“She never let me keep nothin’ from that garden ’cept her.”
A scream followed by a gun-shot thundered over the sound of pounding rain.
Jim and I ran through to the bed-room. There stood Jo, half-undressed, aiming the rifle at the figure of the smiling woman sitting on the bed, her collar unbuttoned to reveal dark bruising and red-raw rope burn around her throat.
“You stay there! Keep away from me,” Jo ordered, his hands trembling as he clutched the gun and jabbed it at her as though fending off an attack.
“You ought never to leave me,” said the woman, sitting as still as a statue. “It’s the loneliness, you see…”
“Stay back, you mad old bitch, or I’ll shoot,” Jo warned.
“Leave it alone, Jo. We’d best be on our way now. I don’t think shooting her will help,” said Jim, holding his hand out to touch the rifle like he was calming a spooked horse.
Jo turned to face him. “You don’t understand, Jim. It’s ’er. She isn’t the same woman. She isn’t flesh and blood. She’s something else—something evil.”
The woman’s mouth stretched open and she wailed a terrible, inhuman shriek. I covered my ears, as did Jim, but Jo’s hands stayed frozen on the rifle as blood started to trickle from his ears.
In an instant the woman flew across the room. She seized me by the shoulders and flung me against the wall as though I weighed no more than a sack of feathers. My head hit the wall and, as I tumbled to the floor, I saw her dash Jim’s head against the bed-end and wrench the rifle out of Jo’s hands. I heard a gun-shot as the room started to fade from view and I slipped into blackness…

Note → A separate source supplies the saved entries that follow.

Lemma keep_remove c mode : p_pc p = DequeueRemove c mode ->
  become s s' i (at_pc p (DequeueFlag c mode (bool_decide (i ∈ lw_waiters s)))) (has_waiters s) (release_ok s) true
    (filter (fun w => w <> i) (lw_waiters s)) -> Inv2 s'.
Proof using Hinv Hinv2 Hi Hlocal.
  intros Epc Hb. pose proof (lookup_lt_Some _ _ _ Hi) as Hlt. pose proof Hb as [E1 E2 _].
  pose proof (i2_nodup s Hinv2) as Hnd. apply NoDup_app in Hnd as (Hnd & _ & _).
  assert (procs s' ≫= wake_list ≡ₚ procs s ≫= wake_list) as Ewl.
  { eapply wake_lists; [exact E1|]. unfold wake_list. cbn. by rewrite Epc. }
  eapply (inv2_become s s' i p); [done..| | | | |by rewrite Epc].
  - destruct (bool_decide_reflect (i ∈ lw_waiters s)) as [Hin|Hin].
    + apply (queues_drop s s' i Hinv2).
      * unfold all_queued. rewrite E2, Ewl, app_comm_cons. f_equiv. apply NoDup_Permutation.
        -- done.
        -- apply NoDup_cons. split; [rewrite list_elem_of_filter; naive_solver|].
           by apply NoDup_filter.
        -- intros w. rewrite elem_of_cons, list_elem_of_filter. destruct (decide (w = i)); naive_solver.
      * intros j. rewrite (linked_at_insert s s' i _ j E1) by done. unfold linked. cbn. by rewrite andb_false_r.
    + apply (queues_keep s s' Hinv2).
      * unfold all_queued. rewrite E2, Ewl. f_equiv. assert (filter (fun w => w <> i) (lw_waiters s) = lw_waiters s) as ->; [|done].
        apply filter_keep. intros w Hw ->. done.
      * intros j. rewrite (linked_at_insert s s' i _ j E1) by done. case_decide as Hd; [subst j|done].
        rewrite linked_here. unfold linked. cbn. by rewrite Epc.
  - intros Hne. apply (i2_flag s Hinv2). intros E. by rewrite E in Hne.
  - split; [|done]. intros _. rewrite E2, list_elem_of_filter. naive_solver.
  - intros w [_ Hw]%list_elem_of_filter. by right.
Qed.

(** Who is in the list while another process has the list lock. *)
Lemma waiter_swept w : crit_pc (p_pc p) = true -> queued_mode (p_pc p) = None -> w ∈ lw_waiters s ->
  w <> i /\ exists q c mode, procs s !! w = Some q /\ swept_call (p_pc q) = Some c /\ c <> CallConditionalAcquire /\
    lwWaitMode q = queue_mode c mode /\ lock_mode mode = true.
Proof using Hinv Hinv2 Hi Hlocal.
  intros Hc Hq Hw. assert (linked_at s w = true) as Hl by (apply (i2_linked s Hinv2), elem_of_app; by left).
  assert (w <> i) as Hne. { intros ->. by rewrite linked_here, not_linked in Hl. }
  split; [done|]. unfold linked_at in Hl. destruct (procs s !! w) as [q|] eqn:Hwq; [|done].
  apply andb_true_iff in Hl as [Hl _]. pose proof (i1_local s Hinv w q Hwq) as Hlq.
  pose proof (lo_waiting q Hlq Hl) as Hm. pose proof (lo_pc q Hlq) as Hpc.
  pose proof (one_critical s i w p q Hinv Hi Hwq (not_eq_sym Hne) Hc) as Hoc. destruct (i2_place s Hinv2 w q Hwq) as [Hrm _].
  destruct (p_pc q) as [| | | | |c mode|c mode old|c mode| |c mode|c mode|c mode found|c mode found|c mode|c mode|c mode| | | | | | | |] eqn:Epq;
    cbn in Hm, Hpc, Hoc, Hrm; try done; try (by destruct Hoc); try (by destruct Hrm).
  all: injection Hm as Hm; apply andb_true_iff in Hpc as [Hm' Hc']; exists q, c, mode; split_and!; try done; [by rewrite Epq|by intros ->].
Qed.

I woke up on a mattress back in the store. My head throbbed. I tried to sit up, wincing at the sharp pain at the back of my skull and remembering that it wasn’t just the whisky that’d waged war on my head.
Jim was on the mattress beside me. I shook him awake and slowly, wordlessly he rose. The first light of dawn shone on the drawing beside us. The rain had ceased, the little kid was fast asleep, breathing loudly. We got up, stole out of the whare. We didn’t say anything. We were lucky to escape with our lives. We both knew it but dared not say it.
White clouds floated over a pink sky and a chill wind blew; the air smelt of wet grass. Just as we started down the path, I caught sight of something.
“Jim! The kid’s garden…”
Jim turned and followed the direction of my gaze. “That… that wasn’t there before.”
There was a fresh mound of dirt, large enough for a man’s grave, and the colourful upturned paua shells dotted around its base glinted in the early morning sunlight.
“You don’t think…”
My words fell away as the mound of earth started to move before our eyes. Loose dirt tumbled, bugs scuttled and fled, and the paua shells quivered as the grave started to quake and break apart.
“God, it can’t be,” Jim whispered.
A forearm thrust up through the crumbling mound. The arm was a pale, sickly colour but the familiar calloused hand and torn blue galatea shirt sleeve left us in no doubt as to who had been buried there. The hand clawed and groped at the dirt as Jo tried to climb out of his grave.
I turned to run back into the house but the woman was there, hair wild and mouth open in a twisted smile. She stepped toward me, the butt of her rifle scraping across the floor-boards.
“He’s mine, now. Forever,” she said.
I shoved Jim down the path, past the thing that was dragging itself out of the earth, and we fled through the paddock.